In Italy, Mussolini continued in power, eventually becoming absolute ruler of a fascist state. His armies would eventually invade the African nation of Ethiopia. His interest in media continued to flourish, though he was chiefly concerned with controlling the message and censoring dissent.
The stock market crashed on October 24, 1929, initiating the Great Depression. By 1933, corporate profits sank to one-tenth of their 1929 levels, the gross national product declined by 50 percent. and 13 million unemployed men and woman — one in four workers — struggled to make ends meet. Social unrest grew among the populace, culminating in marches by unemployed veterans of World War I demanding assistance from the federal government. They were met with tear gas and riot batons.
Roosevelt's New Deal created government projects that employed people to build roads and dams, in the hopes of stimulating the economy. The Dust Bowl drought eroded nine million acres of Midwestern farmland, driving hundreds of thousands of farmers to abandon their land and head west for California. John Steinbeck depicted this exodus in his masterpiece novel The Grapes of Wrath.
Due to the state of the economy, union membership increased dramatically, and communism attracted many who saw big business greed as responsible for the Depression. Many of these people would come to regret such affiliations in the McCarthy era of the 1950s.
Amos 'n' Andy, by far the most popular radio program, relied on two white men imitating (and helping to define) a stereotype of African-Americans for its humor.
In Hollywood, Busby Berkeley produced several spectacular, fabulously choreographed musicals, with innovative cinematography and lavish sets and costumes. Frank Capra spoke to a dispirited nation with movies like American Madness. In 1938, the Wizard of Oz and Gone with the Wind, both directed by Victor Fleming, were released.
Mexican border radio stations featured hillbilly music shows, which introduced to the country such influential artists as the Carter Family and Jimmie Rodgers. Woody Guthrie moved to New York, bringing his songs of "Okie" travails and social protest to the city. Important blues musicians such as Robert Johnson, Charlie Patton and Son House cut several records and toured mostly in the South.
Roosevelt used the media as well as any media-savvy president of the 20th century. His most important innovation in communicating with the American public was his weekly radio broadcast. Known as "Fireside Chats," these radio speeches and his warm, earnest speaking style reassured a citizenry jittery over the wrecked economy and the future of the country, and won the public over to his New Deal agenda.
Spain's Civil War was similar to the United States Civil War, in that it offered a testing ground for new warfare strategies and technologies, while also being very brutal and destructive. Foreign nationals from all over the world descended on Spain to fight in the conflict, some with the leftists, others with the fascists. Pro-leftist Americans formed the Abraham Lincoln Brigade, while fascist Germany sent tanks and planes to perfect techniques that would later prove so successful in Poland, France and the Soviet Union during World War II.

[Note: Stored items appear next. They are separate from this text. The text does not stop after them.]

(* ===== verification/Service.v ===== *)
(** * Service: certd's requests, from the mux to the stores

    Models the two [Routes] functions, of [internal/server/api/server.go] and
    [internal/server/portal/portal.go]: the API's handlers and the portal's behind
    one multiplexer ([Mux]), the rate limiter in front of them and the portal's gate
    behind the prefix, over one state: the role table that the policy engine reads
    and the portal edits, the registry, the active certificates, the revocations that
    both write, the audit log.

    The theorems are about the server as a whole: which requests can change
    anything, and how long a revocation lasts. *)

From S2P Require Import Prelude GoText GoTime Policy Krl Signer SshEngine X509Engine Mtls Store Sql SqlTable SqlStore SqlFacts SqlCorrect Http Api ApiSsh ApiX509 Guard ApiRest Reconcile PortalForm Portal PortalStore Custody Mux.

(** ** Requests *)

(** [encoding/json] on the bodies of the endpoints. *)
Class BodyLib := {
  decode_sign_user : string → result signUserRequest;
  decode_sign_host : string → result signHostRequest;
  decode_sign_x509 : string → result signX509Request;
  decode_adopt : string → result adoptRequest;
  decode_revoke : string → result revokeRequest;
}.
Lemma merge_by_location_unlocated_witness :
  Merge.merge_by_location String.eqb Toy.first_location Toy.merge Toy.sort_and_interpolate
    ([Toy.tower_rad; Toy.lake_temp] ++ Toy.no_rows :: [Toy.tower_wind])
  = inl Merge.MergeIndexError.
Proof.
  apply (@merge_by_location_unlocated _ _ String.eqb Toy.first_location Toy.merge
           Toy.sort_and_interpolate).
  - repeat constructor; eexists; reflexivity.
  - reflexivity.
Defined.

(* ------------------------------------------------------------------ *)
(** * Properties of ai_integration.py and experts.py *)

Section OllamaFacts.

Import Ollama.

Variable run : list string -> run_result.

Lemma lstrip_split (s : string) :
  exists pre, s = String.append pre (lstrip s) /\ all_space pre = true.
Proof.
  induction s as [|c s IH]; simpl.
  - exists EmptyString. now split.
  - destruct (is_space c) eqn:Hc.
    + destruct IH as (pre & Hs & Hpre). exists (String c pre). simpl.
      rewrite Hc, Hpre. split; [now rewrite <- Hs|reflexivity].
    + exists EmptyString. now split.
Qed.

Lemma lstrip_first (s : string) (c : ascii) :
  first_char (lstrip s) = Some c -> is_space c = false.
Proof.
  induction s as [|x s IH]; simpl; [discriminate|].
  destruct (is_space x) eqn:Hx; [exact IH|].
  simpl. intros H. now inversion H; subst.
Qed.

Lemma rstrip_split (s : string) :
  exists post, s = String.append (rstrip s) post /\ all_space post = true.
Proof.
  induction s as [|c s IH]; simpl.
  - exists EmptyString. now split.
  - destruct IH as (post & Hs & Hpost).
    destruct (rstrip s) as [|k kept] eqn:Hk.
    + simpl in Hs. subst post. destruct (is_space c) eqn:Hc.
      * exists (String c s). simpl. now rewrite Hc, Hpost.
      * exists s. now split.
    + exists post. split; [|assumption]. simpl. f_equal. exact Hs.
Qed.

Lemma rstrip_last (s : string) (c : ascii) :
  last_char (rstrip s) = Some c -> is_space c = false.
Proof.
  induction s as [|x s IH]; simpl; [discriminate|].
  destruct (rstrip s) as [|k kept] eqn:Hk.
  - destruct (is_space x) eqn:Hx; simpl; [discriminate|].
    intros H. now inversion H; subst.
  - simpl. exact IH.
Qed.

Lemma rstrip_first (s : string) (c : ascii) :
  first_char (rstrip s) = Some c -> first_char s = Some c.
Proof.
  destruct s as [|x s]; simpl; [discriminate|].
  destruct (rstrip s); [|now simpl].
  destruct (is_space x); [discriminate|now simpl].
Qed.

Lemma lstrip_all_space (s : string) : all_space s = true -> lstrip s = EmptyString.
Proof.
  induction s as [|c s IH]; simpl; [reflexivity|].
  intros H. apply andb_true_iff in H. destruct H as [Hc Hs]. rewrite Hc. now apply IH.
Qed.

Lemma strip_all_space (s : string) : all_space s = true -> strip s = EmptyString.
Proof. intros H. unfold strip. now rewrite lstrip_all_space. Qed.

Lemma strip_split (s : string) :
  exists pre post,
    s = String.append pre (String.append (strip s) post) /\
    all_space pre = true /\ all_space post = true /\ trimmed (strip s).
Proof.
  destruct (lstrip_split s) as (pre & Hs & Hpre).
  destruct (rstrip_split (lstrip s)) as (post & Hl & Hpost).
  exists pre, post. unfold strip. repeat split; try assumption.
  - now rewrite <- Hl.
  - intros c Hc. apply rstrip_first in Hc. now apply lstrip_first in Hc.
  - intros c. apply rstrip_last.
Qed.

(** X24: when [ollama] completes, the summary returned is its output
    without the white space around it: the output is the summary between
    two runs of white space, and the summary neither starts nor ends with
    white space. *)
Theorem generate_summary_trims (simulation_text model stdout : string) :
  run (command model simulation_text) = Completed stdout ->
  exists summary pre post,
    generate_summary run simulation_text model = inr summary /\
    stdout = String.append pre (String.append summary post) /\
    all_space pre = true /\ all_space post = true /\ trimmed summary.
Proof.
  intros Hrun. unfold generate_summary. rewrite Hrun.
  destruct (strip_split stdout) as (pre & post & H).
  exists (strip stdout), pre, post. split; [reflexivity|exact H].
Qed.

End OllamaFacts.

Section ExpertsFacts.

Import Experts.

Variable run : list string -> Ollama.run_result.
Record compilationValue : Type := mkCV { isConst : bool; val : Value }.

(** The compiler object: the two buffers it appends to, the two tokens it
    looks at, and the tokens its lexer has still to deliver. *)
Record NeoCompiler : Type := mkCompiler {
  instructions : list Instruction;
  constants : list Value;
  curToken : Token;
  peekToken : Token;
  input : list Token
}.

Definition EOF : Token := {| TType := TokenEOF; Literal := "" |}.

(** Modelled from the spec: [nextToken] is not in the patch; the token
    stream exposes the current and the next token and an advance
    operation.  Past the last token the lexer keeps delivering [EOF]. *)
Definition nextToken (c : NeoCompiler) : NeoCompiler :=
  {| instructions := instructions c;
     constants := constants c;
     curToken := peekToken c;
     peekToken := hd EOF (input c);
     input := tl (input c) |}.

(** Modelled from the spec: [emit] is not in the patch; it appends one
    instruction to the buffer. *)
Definition emit (op : Opcode) (arg : Z) (c : NeoCompiler) : NeoCompiler :=
  {| instructions := instructions c ++ [{| Op := op; Arg := arg |}];
     constants := constants c;
     curToken := curToken c;
     peekToken := peekToken c;
     input := input c |}.
End DocumentFacts.
Module SemanticsFacts.
Import RegExp Semantics.

Lemma repeat_loop_sound (f : flags) (body : cont -> cont) (a : re) (g : bool) (k : cont) :
  (forall k s c res, body k s c = Some res ->
     exists s' c', matches f a s c s' c' /\ k s' c' = Some res) ->
  forall fuel s c res,
    repeat_loop body g k fuel s c = Some res ->
    exists s' c', matches f (Star g a) s c s' c' /\ k s' c' = Some res.
Proof.
  intros Hbody. induction fuel as [|fuel IH]; intros s c res H.
  - exists s, c. split; [constructor | exact H].
  - cbn [repeat_loop] in H.
    set (again := body (fun s' c' => if (pos s' =? pos s)%nat then None
                                     else repeat_loop body g k fuel s' c') s c) in H.
    assert (Hagain : forall res, again = Some res ->
              exists s' c', matches f (Star g a) s c s' c' /\ k s' c' = Some res).
    { intros res' E. apply Hbody in E as (s1 & c1 & Ha & E).
      destruct (pos s1 =? pos s)%nat eqn:Ep; [discriminate E |].
      apply Nat.eqb_neq in Ep.
      apply IH in E as (s2 & c2 & Hs & E).
      exists s2, c2. split; [| exact E]. eapply matches_star_cons; eauto. }
    assert (Hnil : forall res, k s c = Some res ->
              exists s' c', matches f (Star g a) s c s' c' /\ k s' c' = Some res).
    { intros res' E. exists s, c. split; [constructor | exact E]. }
    destruct g.
    + destruct again as [x|] eqn:E.
      * injection H as <-. now apply Hagain.
      * now apply Hnil.
    + destruct (k s c) as [x|] eqn:E.
      * injection H as <-. exists s, c. split; [constructor | exact E].
      * now apply Hagain.
Qed.

(** Every answer of the matcher is a match of the pattern, followed by
    an answer of the continuation. *)
Lemma m_sound (f : flags) (r : re) :
  forall k s c res,
    m f r k s c = Some res ->
    exists s' c', matches f r s c s' c' /\ k s' c' = Some res.
Proof.
  induction r as [|p|l|a IHa b IHb|a IHa b IHb|g a IHa|n a IHa|n| | | |a IHa];
    intros k s c res H; cbn [m] in H.
  - exists s, c. split; [constructor | exact H].
  - destruct (step s) as [[x s']|] eqn:Es; [| discriminate H].
    destruct (in_class f p x) eqn:Ec; [| discriminate H].
    exists s', c. split; [econstructor; eauto | exact H].
  - destruct (strip_prefix (unit_eq f) (s2l l) (rest s)) as [r|] eqn:Ep; [| discriminate H].
    eexists _, c. split; [econstructor; eauto | exact H].
  - apply IHa in H as (s1 & c1 & Ha & H). apply IHb in H as (s2 & c2 & Hb & H).
    exists s2, c2. split; [econstructor; eauto | exact H].
  - destruct (m f a k s c) as [x|] eqn:E.
    + injection H as <-. apply IHa in E as (s' & c' & Ha & E).
      exists s', c'. split; [now apply matches_alt_l | exact E].
    + apply IHb in H as (s' & c' & Hb & H).
      exists s', c'. split; [now apply matches_alt_r | exact H].
  - eapply repeat_loop_sound; [| exact H]. intros; now apply IHa.
  - apply IHa in H as (s' & c' & Ha & H).
    eexists _, _. split; [apply matches_grp; exact Ha | exact H].
  - destruct (get_cap n c) as [v|] eqn:Eg.
    + destruct (strip_prefix (unit_eq f) v (rest s)) as [r|] eqn:Ep; [| discriminate H].
      eexists _, c. split; [eapply matches_ref_some; eauto | exact H].
    + exists s, c. split; [now apply matches_ref_none | exact H].
  - destruct ((pos s =? 0)%nat || multiline f && is_lt (prev s)) eqn:E; [| discriminate H].
    exists s, c. split; [now constructor | exact H].
  - destruct (rest s) as [|x r] eqn:Er.
    + exists s, c. split; [now apply matches_eol_end | exact H].
    + destruct (multiline f && Chr.line_terminator x) eqn:E; [| discriminate H].
      exists s, c. split; [eapply matches_eol_line; eauto | exact H].
  - destruct (xorb (is_word (prev s)) (is_word (head (rest s)))) eqn:E; [| discriminate H].
    exists s, c. split; [now constructor | exact H].
  - destruct (m f a (fun s' c' => Some (s', c')) s c) eqn:E; [discriminate H |].
    exists s, c. split; [now constructor | exact H].
Qed.

Lemma match_at_sound (f : flags) (r : re) (s e : st) (c : caps) :
  match_at f r s = Some (e, c) -> matches f r s [] e c.
Proof.
  unfold match_at. intros H. apply m_sound in H as (s' & c' & Hm & H).
  now injection H as <- <-.
Qed.

Lemma search_from_sound (f : flags) (r : re) :
  forall l p i b e c,
    search_from f r p i l = Some (b, e, c) ->
    exists pre, l = pre ++ rest b /\ pos b = (i + length pre)%nat
                /\ matches f r b [] e c.
Proof.
  induction l as [|x l IH]; intros p i b e c H; cbn [search_from] in H.
  - destruct (match_at f r (St p i [])) as [[e' c']|] eqn:E; [| discriminate H].
    injection H as <- <- <-. exists []. cbn. split; [reflexivity |].
    split; [lia | now apply match_at_sound].
  - destruct (match_at f r (St p i (x :: l))) as [[e' c']|] eqn:E.
    + injection H as <- <- <-. exists []. cbn. split; [reflexivity |].
      split; [lia | now apply match_at_sound].
    + apply IH in H as (pre & -> & Hp & Hm).
      exists (x :: pre). cbn. split; [reflexivity |]. split; [lia | exact Hm].
Qed.

Lemma length_s2l (l : string) : length (s2l l) = String.length l.
Proof. induction l as [|x l IH]; cbn; [reflexivity | now f_equal]. Qed.

(** Moving over text. *)
Lemma moved_refl (s : st) : moved s [] s.
Proof. repeat split. cbn. lia. Qed.

Lemma moved_trans (s s1 s2 : st) (w1 w2 : chars) :
  moved s w1 s1 -> moved s1 w2 s2 -> moved s (w1 ++ w2) s2.
Proof.
  intros (H1 & H2 & H3) (H4 & H5 & H6). repeat split.
  - now rewrite H1, H4, app_assoc.
  - rewrite H5, H2, length_app. lia.
  - rewrite H6, H3. destruct w2 as [|y w2] using rev_ind.
    + now rewrite app_nil_r.
    + now rewrite app_assoc, !last_snoc.
Qed.

Lemma moved_between (s s' : st) (w : chars) : moved s w s' -> between s s' = w.
Proof.
  intros (H1 & H2 & _). unfold between. rewrite H1, H2.
  replace (pos s + length w - pos s)%nat with (length w) by lia.
  now rewrite take_app_length.
Qed.

Lemma moved_step (s s' : st) (x : ascii) : step s = Some (x, s') -> moved s [x] s'.
Proof.
  unfold step. destruct s as [p i [|y r]]; cbn; [discriminate |].
  intros H. injection H as <- <-. repeat split. cbn. lia.
Qed.

Lemma strip_prefix_app (eq : ascii -> ascii -> bool) (p l r : chars) :
  strip_prefix eq p l = Some r ->
  exists w, l = w ++ r /\ length w = length p /\ Forall2 (fun a b => eq a b = true) p w.
Proof.
  revert l. induction p as [|x p IH]; intros l H; cbn in H.
  - injection H as ->. exists []. repeat split. constructor.
  - destruct l as [|y l]; [discriminate H |].
    destruct (eq x y) eqn:E; [| discriminate H].
    apply IH in H as (w & -> & Hl & Hf).
    exists (y :: w). cbn. repeat split; [now f_equal | now constructor].
Qed.

Lemma moved_advance (w r : chars) :
  forall s, rest s = w ++ r -> moved s w (advance (length w) s) /\ rest (advance (length w) s) = r.
Proof.
  induction w as [|x w IH]; intros s H; cbn [advance length].
  - split; [apply moved_refl | exact H].
  - unfold step. rewrite H. cbn [app].
    destruct (IH (St (Some x) (S (pos s)) (w ++ r)) eq_refl) as [Hm Hr].
    split; [| exact Hr].
    change (x :: w) with ([x] ++ w). eapply moved_trans; [| exact Hm].
    repeat split; cbn; [exact H | lia].
Qed.

(** A match moves over the text it takes. *)
Lemma matches_moved (f : flags) (r : re) (s s' : st) (c c' : caps) :
  matches f r s c s' c' -> exists w, moved s w s'.
Proof.
  induction 1;
    try (exists []; apply moved_refl).
  - exists [x]. now apply moved_step.
  - apply strip_prefix_app in H as (w & Hw & Hl & _).
    exists w. rewrite <- (length_s2l l), <- Hl. now apply moved_advance with (r := r).
  - destruct IHmatches1 as [w1 Hw1]. destruct IHmatches2 as [w2 Hw2].
    exists (w1 ++ w2). eapply moved_trans; eauto.
  - exact IHmatches.
  - exact IHmatches.
  - destruct IHmatches1 as [w1 Hw1]. destruct IHmatches2 as [w2 Hw2].
    exists (w1 ++ w2). eapply moved_trans; eauto.
  - exact IHmatches.
  - apply strip_prefix_app in H0 as (w & Hw & Hl & _).
    exists w. rewrite <- Hl. now apply moved_advance with (r := r).
Qed.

The crash of the huge German airship was the first major catastrophe to be covered by on-the-spot broadcast reporting. Herb Morrison, a radio reporter for the Chicago station WLS, was covering the zeppelin's mooring in Lakehurst, N.J. His naked, emotional reactions, caught on a recording device he was trying out, would forever color memory of the disaster in the public mind. But in Nazi Germany, the crash of the Hindenberg would be downplayed; considered bad publicity.
On March 13, 1938, Murrow and William Shirer reported for CBS on the German annexation of Austria as the Nazi army marched in. The broadcast is significant because it marks both the beginning of the use of broadcast news correspondents (specifically Murrow and his "boys"), and the first part of Hitler's plans for world domination.
Orson Welles' (pictured at left) use of the news report format in his October 30, 1938, radio dramatization of a Martian invasion proved so convincing that a Princeton University study conducted shortly thereafter concluded that one out of six listeners out of a total estimated audience of six million believed it was a real news broadcast.
Following a fabricated report of Polish terrorists crossing the border, Adolf Hitler unleashed German military. Having practiced new tactics and tested new equipment in the Spanish Civil War, Poland was still able to hold out for six weeks before falling a combined attack by Germany and the Soviet Union. Though Britain and France were unable to send troops, their allegiance with Poland was enough to start a war the would last for six years and kill millions of soldiers and civilians.
On March 1, 1932, shocked Americans learned that the 20-month-old baby of the world's biggest celebrity and hero, Charles Lindbergh, had been abducted. The dead baby was found near the Lindbergh's home a month after the first, secret ransom payment was made.
A trail of cash used to pay the ransom eventually led to a German immigrant carpenter named Bruno Richard Hauptmann. The subsequent trial was a prime candidate for "the trial of the century." Hauptmann was all but convicted by the newsreels and public opinion before the jury's verdict was read. Despite some holes in the prosecution's case, Hauptmann was convicted and executed in 1936.
The development of photography as a way to document human experiences for news consumption began with the portable Leica camera and success of Life magazine. Robert Capa took memorable photos while his partner Gerda Taro shot newsreel footage of Republican soldiers fighting in the Spanish Civil War.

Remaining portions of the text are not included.